→ REQUIREMENT
Reproduce the full listing exactly.

========================================

Fixpoint trimEnd (s : string) : string :=
  match s with
  | String c s' => if allSpace s then EmptyString else String c (trimEnd s')
  | EmptyString => EmptyString
  end.

Definition trim (s : string) : string := trimEnd (trimStart s).

(** [s.split(/\s+/)]: the pieces between maximal runs of white space,
    leading and trailing empty pieces included.  [cur] is the piece being
    read, [gap] tells whether the previous character was white space. *)
Fixpoint splitSpaces (s cur : string) (gap : bool) : list string :=
  match s with
  | EmptyString => [cur]
  | String c s' =>
      if isSpace c
      then (if gap then splitSpaces s' EmptyString true
            else cur :: splitSpaces s' EmptyString true)
      else splitSpaces s' (cur +:+ String c EmptyString) false
  end.

(** [s.split(/\s+/).filter(Boolean)] *)
Definition words (s : string) : list string :=
  List.filter nonEmpty (splitSpaces s EmptyString false).

(** The words of a line joined by single spaces, the way the wrap loop
    builds [tryLine]. *)
Fixpoint joinSpace (ws : list string) : string :=
  match ws with
  | [] => EmptyString
  | [w] => w
  | w :: rest => w +:+ " " +:+ joinSpace rest
  end.

(** [toLowerCase] on 8-bit code units: A-Z, and the upper-case letters of
    Latin-1. *)
Definition lowerChar (c : ascii) : ascii :=
  let n := nat_of_ascii c in
  if ((65 <=? n) && (n <=? 90))%nat
     || ((192 <=? n) && (n <=? 222) && negb (n =? 215))%nat
  then ascii_of_nat (n + 32)
  else c.

Fixpoint toLowerCase (s : string) : string :=
  match s with
  | String c s' => String (lowerChar c) (toLowerCase s')
  | EmptyString => EmptyString
  end.

Definition isDot (c : ascii) : bool := Ascii.eqb c ".".
Definition isSlash (c : ascii) : bool := Ascii.eqb c "/".

(** [s = pre ++ "." ++ tail] with no dot in [tail]: the split at the last
    dot, [None] when [s] has no dot. *)
Fixpoint splitLastDot (s : string) : option (string * string) :=
  match s with
  | EmptyString => None
  | String c s' =>
      match splitLastDot s' with
      | Some (pre, tail) => Some (String c pre, tail)
      | None => if isDot c then Some (EmptyString, s') else None
      end
  end.

(** The split at the last slash: directory part and last component. *)
Fixpoint splitLastSlash (s : string) : option (string * string) :=
  match s with
  | EmptyString => None
  | String c s' =>
      match splitLastSlash s' with
      | Some (pre, tail) => Some (String c pre, tail)
      | None => if isSlash c then Some (EmptyString, s') else None
      end
  end.

(** The last component of a POSIX path without trailing slash. *)
Definition lastComponent (p : string) : string :=
  match splitLastSlash p with
  | Some (_, name) => name
  | None => p
  end.

(** [path.dirname] of a POSIX path without trailing slash. *)
Definition dirname (p : string) : string :=
  match splitLastSlash p with
  | Some (EmptyString, _) => "/"
  | Some (dir, _) => dir
  | None => "."
  end.

(** [path.extname]: from the last dot of the last component to its end;
    empty when there is no dot, when the dot is the first character of the
    component, and for the component [".."]. *)
Definition extname (p : string) : string :=
  let comp := lastComponent p in
  match splitLastDot comp with
  | None => EmptyString
  | Some (pre, tail) =>
      if negb (nonEmpty pre) || String.eqb comp ".." then EmptyString
      else "." +:+ tail
  end.

(** [s = pre ++ suffix]? *)
Fixpoint stripSuffix (suffix s : string) : option string :=
  if String.eqb s suffix then Some EmptyString
  else match s with
       | EmptyString => None
       | String c s' =>
           match stripSuffix suffix s' with
           | Some pre => Some (String c pre)
           | None => None
           end
       end.

(** [path.basename(p, ext)]: the last component, without [ext] when it
    ends with [ext] and is not [ext] itself. *)
Definition basename (p ext : string) : string :=
  let comp := lastComponent p in
  match stripSuffix ext comp with
  | Some pre => if nonEmpty pre && nonEmpty ext then pre else comp
  | None => comp
  end.

(** [path.join(dir, name)] for a directory in normal form and a plain file
    name, as [readdir] returns them: no [.], [..] or slash to normalise. *)
Definition pathJoin (dir name : string) : string := dir +:+ "/" +:+ name.

(** [s.replace(/\.(dng|cr2|nef)$/i, '.jpg')] *)
Definition replaceRawExt (s : string) : string :=
  match splitLastDot s with
  | Some (pre, tail) =>
      let t := toLowerCase tail in
      if String.eqb t "dng" || String.eqb t "cr2" || String.eqb t "nef"
      then pre +:+ ".jpg"
      else s
  | None => s
  end.

(** [s.replace(/\.[^.]+$/, r)]: the last dot and the non-empty rest after
    it are replaced. *)
Definition replaceLastExt (s r : string) : string :=
  match splitLastDot s with
  | Some (pre, tail) => if nonEmpty tail then pre +:+ r else s
  | None => s
  end.

(** A file name without directory part. *)
Fixpoint plainName (s : string) : bool :=
  match s with
  | String c s' => negb (isSlash c) && plainName s'
  | EmptyString => true
  end.

(** [xs.includes(x)] on strings. *)
Definition includes (xs : list string) (x : string) : bool :=
  existsb (String.eqb x) xs.

(** [s.replace(/c/g, r)] for a pattern of one character [c]. *)
Fixpoint replaceAll (c : ascii) (r s : string) : string :=
  match s with
  | String x s' =>
      if Ascii.eqb x c then r +:+ replaceAll c r s' else String x (replaceAll c r s')
  | EmptyString => EmptyString
  end.

End JSString.

(** ** worker.js: image pipeline and watermark overlay *)
Module Worker.
Import JSNum JSString.

(** [clamp(v, min, max)], on integral values and on fractions. *)
Definition clamp (v lo hi : Z) : Z := Z.max lo (Z.min hi v).
Definition clampF (v lo hi : num) : num := Math_max lo (Math_min hi v).

(** *** Layout metrics of [buildWatermarkOverlay] *)

Definition eventFont (baseWidth baseHeight : Z) : Z :=
  let shortestSide := Z.min baseWidth baseHeight in
  clamp (Math_round (mul (ofZ shortestSide) (lit 28 1000))) 18 96.

Definition padding (eventFont : Z) : Z :=
  Z.max 2 (Math_round (mul (ofZ eventFont) (lit 35 100))).

Definition lineGap (eventFont : Z) : Z :=
  Z.max 2 (Math_round (mul (ofZ eventFont) (lit 30 100))).

Definition marginPx (marginEm : num) (eventFont : Z) : Z :=
  Z.max 0 (Math_round (mul (orElse marginEm (ofZ 0)) (ofZ eventFont))).

Definition maxTextBlockWidth (baseWidth : Z) (textMaxWidthPct : num) (marginPx : Z) : Z :=
  Z.max 120
    (Math_round (mul (ofZ baseWidth)
                     (clampF (orElse textMaxWidthPct (lit 9 10)) (lit 2 10) (lit 98 100)))
     - marginPx).

(** The [maxLineWidth] handed to [wrapTextToWidth]. *)
Definition wrapWidth (maxTextBlockWidth padding : Z) : Z :=
  maxTextBlockWidth - 2 * padding.

Definition combinedText (eventText dateText : string) : string :=
  trim (trim eventText +:+ " " +:+ trim dateText).

(** *** Rendered text lines *)

(** The result of [renderTrimmedLine].  The pixel buffer is the trimmed
    rendering of [ltext] at [lfont] px: the model keeps that request in
    place of the pixels. *)
Record TextLine := mkTextLine {
  ltext : string;
  lfont : Z;
  width : Z;
  height : Z
}.

(** What is composited onto the overlay canvas. *)
Inductive Layer :=
| LogoLayer
| TextLayer (line : TextLine).

Record Composite := mkComposite {
  input : Layer;
  left : Z;
  top : Z
}.

(** Four 8-bit samples of the composited overlay, and the samples after
    [linear], which are fractions. *)
Record Pixel := mkPixel { red : Z; green : Z; blue : Z; alpha : Z }.
Record FadedPixel := mkFadedPixel { fred : num; fgreen : num; fblue : num; falpha : num }.

Record WatermarkOverlay := mkOverlay {
  buffer : list FadedPixel;
  ovWidth : Z;
  ovHeight : Z;
  fontSize : Z;
  ovMarginPx : Z
}.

========================================

→ RESULT
Fixpoint trimEnd (s : string) : string :=
  match s with
  | String c s' => if allSpace s then EmptyString else String c (trimEnd s')
  | EmptyString => EmptyString
  end.

Definition trim (s : string) : string := trimEnd (trimStart s).

(** [s.split(/\s+/)]: the pieces between maximal runs of white space,
    leading and trailing empty pieces included.  [cur] is the piece being
    read, [gap] tells whether the previous character was white space. *)
Fixpoint splitSpaces (s cur : string) (gap : bool) : list string :=
  match s with
  | EmptyString => [cur]
  | String c s' =>
      if isSpace c
      then (if gap then splitSpaces s' EmptyString true
            else cur :: splitSpaces s' EmptyString true)
      else splitSpaces s' (cur +:+ String c EmptyString) false
  end.

(** [s.split(/\s+/).filter(Boolean)] *)
Definition words (s : string) : list string :=
  List.filter nonEmpty (splitSpaces s EmptyString false).

(** The words of a line joined by single spaces, the way the wrap loop
    builds [tryLine]. *)
Fixpoint joinSpace (ws : list string) : string :=
  match ws with
  | [] => EmptyString
  | [w] => w
  | w :: rest => w +:+ " " +:+ joinSpace rest
  end.

(** [toLowerCase] on 8-bit code units: A-Z, and the upper-case letters of
    Latin-1. *)
Definition lowerChar (c : ascii) : ascii :=
  let n := nat_of_ascii c in
  if ((65 <=? n) && (n <=? 90))%nat
     || ((192 <=? n) && (n <=? 222) && negb (n =? 215))%nat
  then ascii_of_nat (n + 32)
  else c.

Fixpoint toLowerCase (s : string) : string :=
  match s with
  | String c s' => String (lowerChar c) (toLowerCase s')
  | EmptyString => EmptyString
  end.

Definition isDot (c : ascii) : bool := Ascii.eqb c ".".
Definition isSlash (c : ascii) : bool := Ascii.eqb c "/".

(** [s = pre ++ "." ++ tail] with no dot in [tail]: the split at the last
    dot, [None] when [s] has no dot. *)
Fixpoint splitLastDot (s : string) : option (string * string) :=
  match s with
  | EmptyString => None
  | String c s' =>
      match splitLastDot s' with
      | Some (pre, tail) => Some (String c pre, tail)
      | None => if isDot c then Some (EmptyString, s') else None
      end
  end.

(** The split at the last slash: directory part and last component. *)
Fixpoint splitLastSlash (s : string) : option (string * string) :=
  match s with
  | EmptyString => None
  | String c s' =>
      match splitLastSlash s' with
      | Some (pre, tail) => Some (String c pre, tail)
      | None => if isSlash c then Some (EmptyString, s') else None
      end
  end.

(** The last component of a POSIX path without trailing slash. *)
Definition lastComponent (p : string) : string :=
  match splitLastSlash p with
  | Some (_, name) => name
  | None => p
  end.

(** [path.dirname] of a POSIX path without trailing slash. *)
Definition dirname (p : string) : string :=
  match splitLastSlash p with
  | Some (EmptyString, _) => "/"
  | Some (dir, _) => dir
  | None => "."
  end.

(** [path.extname]: from the last dot of the last component to its end;
    empty when there is no dot, when the dot is the first character of the
    component, and for the component [".."]. *)
Definition extname (p : string) : string :=
  let comp := lastComponent p in
  match splitLastDot comp with
  | None => EmptyString
  | Some (pre, tail) =>
      if negb (nonEmpty pre) || String.eqb comp ".." then EmptyString
      else "." +:+ tail
  end.

(** [s = pre ++ suffix]? *)
Fixpoint stripSuffix (suffix s : string) : option string :=
  if String.eqb s suffix then Some EmptyString
  else match s with
       | EmptyString => None
       | String c s' =>
           match stripSuffix suffix s' with
           | Some pre => Some (String c pre)
           | None => None
           end
       end.

(** [path.basename(p, ext)]: the last component, without [ext] when it
    ends with [ext] and is not [ext] itself. *)
Definition basename (p ext : string) : string :=
  let comp := lastComponent p in
  match stripSuffix ext comp with
  | Some pre => if nonEmpty pre && nonEmpty ext then pre else comp
  | None => comp
  end.

(** [path.join(dir, name)] for a directory in normal form and a plain file
    name, as [readdir] returns them: no [.], [..] or slash to normalise. *)
Definition pathJoin (dir name : string) : string := dir +:+ "/" +:+ name.

(** [s.replace(/\.(dng|cr2|nef)$/i, '.jpg')] *)
Definition replaceRawExt (s : string) : string :=
  match splitLastDot s with
  | Some (pre, tail) =>
      let t := toLowerCase tail in
      if String.eqb t "dng" || String.eqb t "cr2" || String.eqb t "nef"
      then pre +:+ ".jpg"
      else s
  | None => s
  end.

(** [s.replace(/\.[^.]+$/, r)]: the last dot and the non-empty rest after
    it are replaced. *)
Definition replaceLastExt (s r : string) : string :=
  match splitLastDot s with
  | Some (pre, tail) => if nonEmpty tail then pre +:+ r else s
  | None => s
  end.

(** A file name without directory part. *)
Fixpoint plainName (s : string) : bool :=
  match s with
  | String c s' => negb (isSlash c) && plainName s'
  | EmptyString => true
  end.

(** [xs.includes(x)] on strings. *)
Definition includes (xs : list string) (x : string) : bool :=
  existsb (String.eqb x) xs.

(** [s.replace(/c/g, r)] for a pattern of one character [c]. *)
Fixpoint replaceAll (c : ascii) (r s : string) : string :=
  match s with
  | String x s' =>
      if Ascii.eqb x c then r +:+ replaceAll c r s' else String x (replaceAll c r s')
  | EmptyString => EmptyString
  end.

End JSString.

(** ** worker.js: image pipeline and watermark overlay *)
Module Worker.
Import JSNum JSString.

(** [clamp(v, min, max)], on integral values and on fractions. *)
Definition clamp (v lo hi : Z) : Z := Z.max lo (Z.min hi v).
Definition clampF (v lo hi : num) : num := Math_max lo (Math_min hi v).

(** *** Layout metrics of [buildWatermarkOverlay] *)

Definition eventFont (baseWidth baseHeight : Z) : Z :=
  let shortestSide := Z.min baseWidth baseHeight in
  clamp (Math_round (mul (ofZ shortestSide) (lit 28 1000))) 18 96.

Definition padding (eventFont : Z) : Z :=
  Z.max 2 (Math_round (mul (ofZ eventFont) (lit 35 100))).

Definition lineGap (eventFont : Z) : Z :=
  Z.max 2 (Math_round (mul (ofZ eventFont) (lit 30 100))).

Definition marginPx (marginEm : num) (eventFont : Z) : Z :=
  Z.max 0 (Math_round (mul (orElse marginEm (ofZ 0)) (ofZ eventFont))).

Definition maxTextBlockWidth (baseWidth : Z) (textMaxWidthPct : num) (marginPx : Z) : Z :=
  Z.max 120
    (Math_round (mul (ofZ baseWidth)
                     (clampF (orElse textMaxWidthPct (lit 9 10)) (lit 2 10) (lit 98 100)))
     - marginPx).

(** The [maxLineWidth] handed to [wrapTextToWidth]. *)
Definition wrapWidth (maxTextBlockWidth padding : Z) : Z :=
  maxTextBlockWidth - 2 * padding.

Definition combinedText (eventText dateText : string) : string :=
  trim (trim eventText +:+ " " +:+ trim dateText).

(** *** Rendered text lines *)

(** The result of [renderTrimmedLine].  The pixel buffer is the trimmed
    rendering of [ltext] at [lfont] px: the model keeps that request in
    place of the pixels. *)
Record TextLine := mkTextLine {
  ltext : string;
  lfont : Z;
  width : Z;
  height : Z
}.

(** What is composited onto the overlay canvas. *)
Inductive Layer :=
| LogoLayer
| TextLayer (line : TextLine).

Record Composite := mkComposite {
  input : Layer;
  left : Z;
  top : Z
}.

(** Four 8-bit samples of the composited overlay, and the samples after
    [linear], which are fractions. *)
Record Pixel := mkPixel { red : Z; green : Z; blue : Z; alpha : Z }.
Record FadedPixel := mkFadedPixel { fred : num; fgreen : num; fblue : num; falpha : num }.

Record WatermarkOverlay := mkOverlay {
  buffer : list FadedPixel;
  ovWidth : Z;
  ovHeight : Z;
  fontSize : Z;
  ovMarginPx : Z
}.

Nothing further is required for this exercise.